The coronavirus, now called COVID-19, is forcing some South Korean companies to suspend or scale down operations as the illness threatens to spread from Daegu to other business hubs throughout the country.

As the number of cases soared above 800 and 7 people were reported already to have died, some of the biggest and best known South Korean firms acted swiftly to make sure they and their legions of workers avoided the illness for which there is so far no sure cure.

Samsung Electronics, which accounts for at least 20% of the country’s gross domestic product, had to shut down its plant at Gumi, about 30 miles north of Daegu, for the majority of one day while the facilities were sprayed with disinfectant. Why? One employee had been stricken with the illness.Today In: Asia

Samsung’s actions follow those of rival SK Hynix, which had to temporarily shut off about 800 workers from the outside world at a plant 50 miles south of Seoul after learning that a single new employee had come into contact with someone who had the virus. SK Hynix ranks a distant second to Samsung Electronics as Korea’s leading manufacturer of semiconductors.

The story was the same at GS Caltex, a major oil refiner. Upon learning that one of its workers might have encountered someone with the virus, the company halted operations at its research center at Daejeon, midway between Daegu and Seoul. The employee was found to be fine later, but just to be safe that entire facility was also disinfected.

The titans of the Korean economy as well as small and medium-sized companies and shops reviewed what to do in an emergency as the virus flared in and around Daegu, Korea’s fourth-largest city and an important industrial center about 170 miles southeast of Seoul. Daegu’s 2.4 million residents were told to stay mostly indoors.
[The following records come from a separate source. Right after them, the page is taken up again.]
Definition handleChange (st : state) (name : field) (value : string) : state :=
  let sanitizedValue := sanitize value in
  let finalValue := guard sanitizedValue in
  let rawValue := parseIndianNumber finalValue in
  (* real-time check of monthly_income *)
  if field_eqb name monthly_income && parses rawValue
     && gtb (parseFloat rawValue) bound
  then State (formData st)
             (<[monthly_income := msg_income_bound]> (errors st))
             (isLoading st)
  else
  let errors1 :=
    if field_eqb name monthly_income && parses rawValue
       && has_error (errors st) monthly_income
    then <[monthly_income := ""]> (errors st)
    else errors st in
  (* real-time check of monthly_expenses *)
  if field_eqb name monthly_expenses && parses rawValue
     && gtb (parseFloat rawValue) bound
  then State (formData st)
             (<[monthly_expenses := msg_expenses_bound]> errors1)
             (isLoading st)
  else
  let errors2 :=
    if field_eqb name monthly_expenses && parses rawValue
       && has_error (errors st) monthly_expenses
    then <[monthly_expenses := ""]> errors1
    else errors1 in
  let finalValue :=
    if parses rawValue then formatIndianRupee_str rawValue else finalValue in
  let errors3 :=
    if has_error (errors st) name
       && negb (field_eqb name monthly_income)
       && negb (field_eqb name monthly_expenses)
    then <[name := ""]> errors2
    else errors2 in
  State (set (formData st) name finalValue) errors3 (isLoading st).

(** The keystroke is rejected when one of the two real-time checks returns
    before [setFormData]. *)
Definition rejected (name : field) (value : string) : bool :=
  let rawValue := parseIndianNumber (guard (sanitize value)) in
  (field_eqb name monthly_income || field_eqb name monthly_expenses)
  && parses rawValue && gtb (parseFloat rawValue) bound.
Lemma move_single_touch evt g s :
  isDoubleClick s = false ->
  (length (changedTouches evt) <= 1)%nat ->
  let diffX := moveDiff (dx g) (lastPositionX s) in
  let diffY := moveDiff (dy g) (lastPositionY s) in
  let s' := onPanResponderMove props evt g s in
  isHorizontalWrap s'
  = (isHorizontalWrap s
     || (panToMove props && (swipeDownOffset s =? 0) && (Qabs diffX >? Qabs diffY)))
  /\ horizontalWholeCounter s' = horizontalWholeCounter s + diffX
  /\ verticalWholeCounter s' = verticalWholeCounter s + diffY
  /\ longPressTimeout s'
     = if (Qabs (horizontalWholeCounter s + diffX) >? 5)
          || (Qabs (verticalWholeCounter s + diffY) >? 5)
       then clearTimeout (longPressTimeout s) else longPressTimeout s.
Proof.
  intros Hd Hl. cbv zeta. unfold onPanResponderMove. rewrite Hd.
  apply Nat.leb_le in Hl. rewrite Hl. cbv zeta.
  set (diffX := moveDiff _ (lastPositionX s)).
  set (diffY := moveDiff _ (lastPositionY s)).
  destruct (trackMove_frame g diffX diffY s) as ([_ E1] & _ & E3 & E4 & E5 & E6).
  match goal with
  | |- context [imageDidMove props ?t ?x] =>
      destruct (imageDidMove_frame t x)
        as (_ & _ & -> & -> & _ & _ & _ & -> & ->)
  end.
  destruct (panToMove props); cbn [andb].
  - destruct (panHorizontal_frame diffX diffY (trackMove g diffX diffY s))
      as (_ & _ & F3 & F4 & F5 & F6).
    destruct (panVertical_frame diffY
                (panHorizontal props diffX diffY (trackMove g diffX diffY s)))
      as (_ & -> & -> & -> & ->).
    rewrite F3, F4, F5, F6. unfold wrapAfter. rewrite E1, E3.
    repeat split; assumption.
  - rewrite orb_false_r. repeat split; assumption.
Qed.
The battle to contain the spread of the virus was enough for President Moon Jae-in to place the country on the highest alert level, warning the next few days would be critical and calling for “unprecedented powerful measures.”
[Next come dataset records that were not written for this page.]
(** * Training orchestration of EfficientPyTorch's classifier examples

    A shallow embedding of the two worker scripts
      - [examples/classifier_mnist/main.py]     (module [Mnist])
      - [examples/classifier_imagenet/main.py]  (module [Imagenet])
    and of their entry points (modules [MnistMain], [ImagenetMain]), and
    the properties of their set-up, resume, epoch loop, batch loops,
    best-metric and checkpoint logic.

    Modelling conventions.
    - A worker is a computation in the monad [M]: it reads and updates the
      file store, appends to a trace of observable events (calls into the
      model, the optimizer, the schedulers, the metric writer, [print] and
      file operations) and either returns or raises a Python exception.
    - Accuracies are Python floats holding finite percentages.  The workers
      only compare them ([>], [max]) and the validation meter averages
      them, so they are modelled as canonical rationals [Qc]; rounding
      inside the meter is not modelled.
    - Parameter and optimizer state dictionaries are opaque byte strings.
    - [torch], [shutil], [numpy], [torchnet] and [tensorboardX] are
      libraries: their calls are modelled by their documented effect on the
      file store and by an event.  The neural network itself (forward pass,
      gradient step, accuracy of a batch) is a collaborator, see
      [Collaborators].
    - Directories are assumed to exist; device placement ([.cuda()],
      [DataParallel]) has no effect on the modelled state. *)

From Stdlib Require Import ZArith QArith Qcanon Lia.
From stdpp Require Import base numbers strings pretty gmap list sorting.

Open Scope Z_scope.

(** ** Data *)

(** An opaque serialisable state ([model.state_dict()],
    [optimizer.state_dict()]). *)
Definition blob := list Byte.byte.

(** The dictionary handed to [save_checkpoint]
    (mnist/main.py 282-287, imagenet/main.py 160-165). *)
Record checkpoint := Checkpoint {
  ck_epoch : Z;            (* 'epoch' *)
  ck_arch : string;        (* 'arch' *)
  ck_state_dict : blob;    (* 'state_dict' *)
  ck_best_acc1 : Qc;       (* 'best_acc1' *)
  ck_optimizer : blob;     (* 'optimizer' *)
}.

(** What a path of the file store holds. *)
Inductive file :=
| FCheckpoint (c : checkpoint)   (* a pickled checkpoint dictionary *)
| FStateDict (w : blob)          (* a pickled bare state_dict *)
| FOther                         (* text, JSON, .npy: not readable by torch.load *)
| FPartial.                      (* opened for writing, content not yet complete *)

Inductive exn :=
| KeyError | TypeError | IndexError | ZeroDivisionError | AssertionError
| AttributeError | FileNotFoundError | UnpicklingError | SameFileError.

Inductive message :=
| MsgUseGpu (g : Z)
| MsgUsingPretrained (a : string)
| MsgCreatingModel (a : string)
| MsgNotSupported (a : string)
| MsgModel
| MsgOriginalModel
| MsgGenMapDone
| MsgUseGpus (g : string)
| MsgLoadingCheckpoint (p : string)
| MsgLoadedCheckpoint (p : string) (epoch : Z) (acc : Qc)
| MsgSaveOnlyWeights (a : string)
| MsgNoCheckpoint (p : string)
| MsgBnFusionBegin
| MsgAfterBnFusion
| MsgAddQcode
| MsgAfterQuantize
| MsgExtractInner
| MsgPreparingData
| MsgEarlyStop
| MsgValProgress (i : Z) (mean : Qc)
| MsgAcc1 (mean : Qc)
| MsgTrainProgress (epoch i : Z).

(** A mini-batch: its number of samples ([input.size(0)]) and its data. *)
Record batch := Batch { batch_size : positive; batch_data : blob }.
There was, said Kim Gang-lip, vice health and welfare minister, “a high possibility that COVID-19 could spread nationwide” if efforts to stop it now prove to be unsuccessful. It was at this stage, he said, that the threat of a “nationwide spread is very worrisome.”

One sign of the concern was that airlines announced plans to halt most of their flights in and out of Daegu, further isolating a city that already bore the appearance of a ghost town with empty street and shuttered shops.
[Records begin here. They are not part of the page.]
Definition store (b : buffer_t) (i : Z) (v : Z) (s : gbp_printer_t) : gbp_printer_t :=
  match b with
  | print_buffer =>
      set_gbp_print_buffer (<[Z.to_nat i := v]> (gbp_print_buffer s)) s
  | print_settings_buffer =>
      set_gbp_print_settings_buffer (<[Z.to_nat i := v]> (gbp_print_settings_buffer s)) s
  end.

Section Code.
Context `{gbp_protocol}.

(** ** Byte streamer *)

(** [*ptr = {0}], then the three assignments.  The function is declared
    [static bool] and its body ends without a [return]. *)
Definition gbp_rx_tx_byte_reset (ptr : gbp_rx_tx_byte_buffer_t)
  : outcome gbp_rx_tx_byte_buffer_t :=
  let ptr := mk_rx_tx false false false 0 0 0 0 0 0 in
  let ptr := set_initialized true ptr in
  let ptr := set_syncronised false ptr in
  let ptr := set_sync_word (u16 GBP_SYNC_WORD) ptr in
  FlowsOffEnd (in_gbp_rx_tx_byte_reset ptr).

(** Declared [static bool], no [return]. *)
Definition gbp_rx_tx_byte_set (ptr : gbp_rx_tx_byte_buffer_t) (tx_byte : Z)
  : outcome gbp_rx_tx_byte_buffer_t :=
  let ptr := set_tx_byte_staging tx_byte ptr in
  FlowsOffEnd (in_gbp_rx_tx_byte_set ptr).

(** What one call of [gbp_rx_tx_byte_update] leaves behind: the buffer, the
    byte when the call returns [true], [*rx_bitState], and the level written
    to [GBP_SI_PIN] when [digitalWrite] is called. *)
Record rx_tx_update_t : Set := mk_update {
  rx_tx_ptr : gbp_rx_tx_byte_buffer_t;
  rx_byte_out : option Z;
  rx_bitState : Z;
  si_pin_write : option bool
}.

(** Rising clock, not synchronised: the preamble scan. *)
Definition sync_scan (ptr : gbp_rx_tx_byte_buffer_t) (serial_out_state : bool)
  : gbp_rx_tx_byte_buffer_t :=
  let ptr := set_sync_buffer (u16 (Z.shiftl (sync_buffer ptr) 1)) ptr in
  let ptr := if serial_out_state
             then set_sync_buffer (u16 (Z.lor (sync_buffer ptr) 1)) ptr
             else ptr in
  if sync_buffer ptr =? sync_word ptr
  then set_byte_frame_bit_pos 7 (set_syncronised true ptr)
  else ptr.

(** Rising clock, synchronised: byte read mode. *)
Definition byte_read (ptr : gbp_rx_tx_byte_buffer_t) (serial_out_state : bool)
  : gbp_rx_tx_byte_buffer_t * option Z :=
  let ptr := if serial_out_state
             then set_rx_byte_buffer
                    (u8 (Z.lor (rx_byte_buffer ptr) (Z.shiftl 1 (byte_frame_bit_pos ptr)))) ptr
             else ptr in
  if byte_frame_bit_pos ptr >? 0
  then (set_byte_frame_bit_pos (u8 (byte_frame_bit_pos ptr - 1)) ptr, None)
  else
    let rx_byte := rx_byte_buffer ptr in
    let ptr := set_byte_frame_bit_pos 7 ptr in
    let ptr := set_rx_byte_buffer 0 ptr in
    (ptr, Some rx_byte).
Adding to the sense of crisis, 15 countries placed restrictions on entry by Koreans. Five of them, led by Israel, also including Bahrain, Jordan, Kiribati, Samoa and American Samoa barred passengers from Korea altogether.

Israel tuned back 180 people on a Korean Air Flight, admitting only 10 passengers with Israeli passports, after a group of 30 Korean Catholics came down with symptoms of the virus after returning from a visit to the birthplace of Christianity in the portion of the Holy Land governed by Israel.